* WORK TASK *
Find the lines of data that contain the string "Capability", then list them.
=== Section Start ===
(* ===== verification/Channel.v ===== *)
(** Channels (kernel/object/channel/mod.rs): messages and their queued-bytes
    charge, the endpoint pair, sending, the two receives, the put-back and the
    commit of a delivery, and the drop of an endpoint. An operation runs over the
    endpoints and the shared world; each holds the inbox lock for its whole
    decision, so one operation is one step. *)

From S2P Require Import Prelude Object Domain Handle.

Definition CHANNEL_QUEUE_DEFAULT : Z := 64.
Definition CHANNEL_QUEUE_MAX : Z := 4096.

Inductive ChannelError := PeerClosed | Full | Empty.

#[export] Instance ChannelError_eq_dec : EqDecision ChannelError.
Proof. solve_decision. Defined.

Inductive RecvRefusal := TooLarge | TooManyCaps | Superseded | Gone (e : ChannelError).

#[export] Instance RecvRefusal_eq_dec : EqDecision RecvRefusal.
Proof. solve_decision. Defined.

(** The Domain charged for a message's queued bytes, and how many. *)
Record QueueCharge := mkCharge { charge_domain : Koid; charge_bytes : Z }.

#[export] Instance QueueCharge_eq_dec : EqDecision QueueCharge.
Proof. solve_decision. Defined.

Record Message := mkMessage {
  msg_id : Z;
  msg_bytes : list Z;
  msg_caps : list Capability;
  queue_charge : option QueueCharge;
  slot_in_flight : bool; (** [Message::slot_reserved] *)
}.

#[export] Instance Message_eq_dec : EqDecision Message.
Proof. solve_decision. Defined.

Definition set_charge (c : option QueueCharge) (m : Message) : Message :=
  mkMessage (msg_id m) (msg_bytes m) (msg_caps m) c (slot_in_flight m).
Definition set_in_flight_slot (b : bool) (m : Message) : Message :=
  mkMessage (msg_id m) (msg_bytes m) (msg_caps m) (queue_charge m) b.

Record Channel := mkChannel {
  inbox : vec Message;
  queue_limit : Z;
  in_flight : Z;
  peer_link : option Koid;
}.

Definition set_inbox (v : vec Message) (c : Channel) : Channel :=
  mkChannel v (queue_limit c) (in_flight c) (peer_link c).
Definition set_in_flight (n : Z) (c : Channel) : Channel :=
  mkChannel (inbox c) (queue_limit c) n (peer_link c).
Definition set_peer_link (p : option Koid) (c : Channel) : Channel :=
  mkChannel (inbox c) (queue_limit c) (in_flight c) p.

(** The live endpoints and the shared world. *)
Record CW := mkCW { chans : gmap Koid Channel; cworld : World }.

Definition set_chans (cs : gmap Koid Channel) (s : CW) : CW := mkCW cs (cworld s).
Definition set_cworld (w : World) (s : CW) : CW := mkCW (chans s) w.

Definition on_cworld {A} (m : M World A) : M CW A := zoom cworld set_cworld m.
Definition get_chan (k : Koid) : M CW Channel := fun s =>
  match chans s !! k with Some c => Some (c, s) | None => None end.
Definition put_chan (k : Koid) (c : Channel) : M CW unit :=
  modify (fun s => set_chans (<[k := c]> (chans s)) s).

Definition drop_caps (caps : list Capability) : M World unit :=
  for_each (fun c => emit (DropRef (cap_object c))) caps.

(** ** Messages *)

(** [Message::new]. *)
Definition message_new (bytes : list Z) (caps : list Capability) : M World Message :=
  n ← gets next_message_id;
  modify (set_next_message_id (wrap64 (n + 1))) ;;
  mret (mkMessage n bytes caps None false).

(** [Message::charge_queue]. *)
Definition charge_queue (d : Koid) (m : Message) : M World (bool * Message) :=
  let bytes := Z.of_nat (length (msg_bytes m)) in
  ok ← try_charge_ipc_queue d bytes;
  if negb ok then mret (false, m) else mret (true, set_charge (Some (mkCharge d bytes)) m).

(** [Message::take_queue_charge]: the charge refunds itself when it is dropped. *)
Definition take_queue_charge (m : Message) : M World Message :=
  match queue_charge m with
  | Some q => uncharge_ipc_queue (charge_domain q) (charge_bytes q)
  | None => mret tt
  end ;;
  mret (set_charge None m).

Definition release_queue_charge (m : Message) : M World Message := take_queue_charge m.

(** ** Endpoints *)

Definition new_endpoint (limit : Z) : Channel := mkChannel vec_new limit 0 None.

Definition try_create_with_depth (depth : Z) : M CW (option (Koid * Koid)) :=
  let limit := if depth =? 0 then CHANNEL_QUEUE_DEFAULT else Z.max 1 (Z.min depth CHANNEL_QUEUE_MAX) in
  a ← on_cworld fresh_koid;
  arc ← on_cworld (with_heap heap_ask);
  match arc with
  | None => mret None
  | Some _ =>
      b ← on_cworld fresh_koid;
      arc ← on_cworld (with_heap heap_ask);
      match arc with
      | None => mret None
      | Some _ =>
          put_chan a (set_peer_link (Some b) (new_endpoint limit)) ;;
          put_chan b (set_peer_link (Some a) (new_endpoint limit)) ;;
          mret (Some (a, b))
      end
  end.

(** [Channel::create]. *)
Definition create : M CW (Koid * Koid) :=
  r ← try_create_with_depth 0; assert_some r.

(** [Channel::depth]: what is queued plus what a receive holds undelivered. *)
Definition depth (c : Channel) : Z := wrap64 (Z.of_nat (vec_len (inbox c)) + in_flight c).

(** [Channel::peer]: the weak link upgraded. *)
Definition chan_peer (cs : gmap Koid Channel) (c : Channel) : option Koid :=
  match peer_link c with
  | Some p => match cs !! p with Some _ => Some p | None => None end
  | None => None
  end.

Definition peer_koid (cs : gmap Koid Channel) (c : Channel) : option Koid := chan_peer cs c.
Definition peer_unread (cs : gmap Koid Channel) (c : Channel) : option nat :=
  p ← chan_peer cs c; P ← cs !! p; Some (vec_len (inbox P)).
Definition is_peer_closed (cs : gmap Koid Channel) (c : Channel) : bool :=
  match chan_peer cs c with Some _ => false | None => true end.
Definition is_readable (cs : gmap Koid Channel) (c : Channel) : bool :=
  negb (vec_len (inbox c) =? 0)%nat || is_peer_closed cs c.
Definition is_writable (cs : gmap Koid Channel) (c : Channel) : bool :=
  match chan_peer cs c with
  | Some p => match cs !! p with Some P => depth P <? queue_limit P | None => true end
  | None => true
  end.

(** ** Sending *)

Definition send_inner (self : Koid) (msg : Message) (sender : option Koid) :
    M CW (result unit (ChannelError * list Capability)) :=
  c ← get_chan self;
  cs ← gets chans;
  match chan_peer cs c with
  | None => mret (Err (PeerClosed, msg_caps msg))
  | Some p =>
      P ← get_chan p;
      if queue_limit P <=? depth P then mret (Err (Full, msg_caps msg))
      else
        '(ok, v) ← on_cworld (with_heap (try_reserve (inbox P) 1));
        put_chan p (set_inbox v P) ;;
        if negb ok then mret (Err (Full, msg_caps msg))
        else
          '(ok, msg) ← match sender with
                       | Some d => on_cworld (charge_queue d msg)
                       | None => mret (true, msg)
                       end;
          if negb ok then mret (Err (Full, msg_caps msg))
          else
            v ← on_cworld (with_heap (vec_push v msg));
            put_chan p (set_inbox v P) ;;
            on_cworld (emit (WakeMessage p)) ;;
            mret (Ok tt)
  end.

(** [Channel::send]: kernel IPC, not charged; the capabilities of a message that
    is not sent are dropped. *)
Definition send (self : Koid) (msg : Message) : M CW (result unit ChannelError) :=
  r ← send_inner self msg None;
  match r with
  | Ok _ => mret (Ok tt)
  | Err (e, caps) => on_cworld (drop_caps caps) ;; mret (Err e)
  end.

Definition send_charged_or_return (self : Koid) (msg : Message) (sender : Koid) :
    M CW (result unit (ChannelError * list Capability)) :=
  send_inner self msg (Some sender).

(** ** Receiving *)

Definition pop_front {A} (v : vec A) : option (A * vec A) :=
  match items v with
  | [] => None
  | x :: l => Some (x, Vec l (capacity v))
  end.

(** [VecDeque::push_front]: like a push, it grows infallibly when full. *)
Definition push_front {A} (v : vec A) (x : A) : M heap (vec A) :=
  if (vec_len v <? capacity v)%nat then mret (Vec (x :: items v) (capacity v))
  else
    answer ← heap_ask;
    match answer with
    | Some slack => mret (Vec (x :: items v) (S (vec_len v) + slack)%nat)
    | None => abort
    end.

Definition wake_peer (self : Channel) : M CW unit :=
  cs ← gets chans;
  match chan_peer cs self with
  | Some p => on_cworld (emit (WakeObject p))
  | None => mret tt
  end.

Definition recv (self : Koid) : M CW (result Message ChannelError) :=
  c ← get_chan self;
  let was_full := queue_limit c <=? depth c in
  match pop_front (inbox c) with
  | Some (msg, v) =>
      put_chan self (set_inbox v c) ;;
      msg ← on_cworld (release_queue_charge msg);
      (if was_full then wake_peer c else mret tt) ;;
      mret (Ok msg)
  | None =>
      cs ← gets chans;
      mret (Err (if is_peer_closed cs c then PeerClosed else Empty))
  end.

(** [Channel::return_to_head]. *)
Definition return_to_head (self : Koid) (msg : Message) : M CW unit :=
  c ← get_chan self;
  let c := if slot_in_flight msg then set_in_flight (wrap64 (in_flight c - 1)) c else c in
  v ← on_cworld (with_heap (push_front (inbox c) (set_in_flight_slot false msg)));
  put_chan self (set_inbox v c) ;;
  on_cworld (emit (WakeObject self)).

(** [Channel::commit_delivery]: the message as it is left, its charge released. *)
Definition commit_delivery (self : Koid) (msg : Message) : M CW Message :=
  msg ← on_cworld (release_queue_charge msg);
  c ← get_chan self;
  if slot_in_flight msg then
    let was := in_flight c in
    put_chan self (set_in_flight (wrap64 (was - 1)) c) ;;
    (if queue_limit c <=? wrap64 (Z.of_nat (vec_len (inbox c)) + was) then wake_peer c else mret tt) ;;
    mret (set_in_flight_slot false msg)
  else mret msg.

Definition recv_identified (self : Koid) (id bytes_cap : Z) (cap_slots : nat) :
    M CW (result Message RecvRefusal) :=
  c ← get_chan self;
  match pop_front (inbox c) with
  | Some (msg, v) =>
      if negb (msg_id msg =? id) then mret (Err Superseded)
      else if bytes_cap <? Z.of_nat (length (msg_bytes msg)) then mret (Err TooLarge)
      else if (cap_slots <? length (msg_caps msg))%nat then mret (Err TooManyCaps)
      else
        put_chan self (set_in_flight (wrap64 (in_flight c + 1)) (set_inbox v c)) ;;
        mret (Ok (set_in_flight_slot true msg))
  | None =>
      cs ← gets chans;
      mret (Err (Gone (if is_peer_closed cs c then PeerClosed else Empty)))
  end.

Definition peek_identified (self : Koid) : M CW (result (Z * nat * nat) ChannelError) :=
  c ← get_chan self;
  match items (inbox c) with
  | msg :: _ => mret (Ok (msg_id msg, length (msg_bytes msg), length (msg_caps msg)))
  | [] =>
      cs ← gets chans;
      mret (Err (if is_peer_closed cs c then PeerClosed else Empty))
  end.

Definition peek_shape (self : Koid) : M CW (result (nat * nat) ChannelError) :=
  r ← peek_identified self;
  mret (match r with Ok (_, bytes, caps) => Ok (bytes, caps) | Err e => Err e end).

Definition peek_len (self : Koid) : M CW (result nat ChannelError) :=
  r ← peek_shape self;
  mret (match r with Ok (bytes, _) => Ok bytes | Err e => Err e end).

(** ** Closing an endpoint *)

(** The loop of [impl Drop for Channel]: each message is refunded, then dropped
    with the capabilities it carried. *)
Definition drop_message (msg : Message) : M World unit :=
  msg ← take_queue_charge msg; drop_caps (msg_caps msg).

Definition drop_channel (self : Koid) : M CW unit :=
  c ← get_chan self;
  modify (fun s => set_chans (delete self (chans s)) s) ;;
  on_cworld (for_each drop_message (items (inbox c))) ;;
  wake_peer c.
=== Section End ===
* EXERCISE SOLUTION *
  msg_caps : list Capability;
Definition drop_caps (caps : list Capability) : M World unit :=
Definition message_new (bytes : list Z) (caps : list Capability) : M World Message :=
    M CW (result unit (ChannelError * list Capability)) :=
    M CW (result unit (ChannelError * list Capability)) :=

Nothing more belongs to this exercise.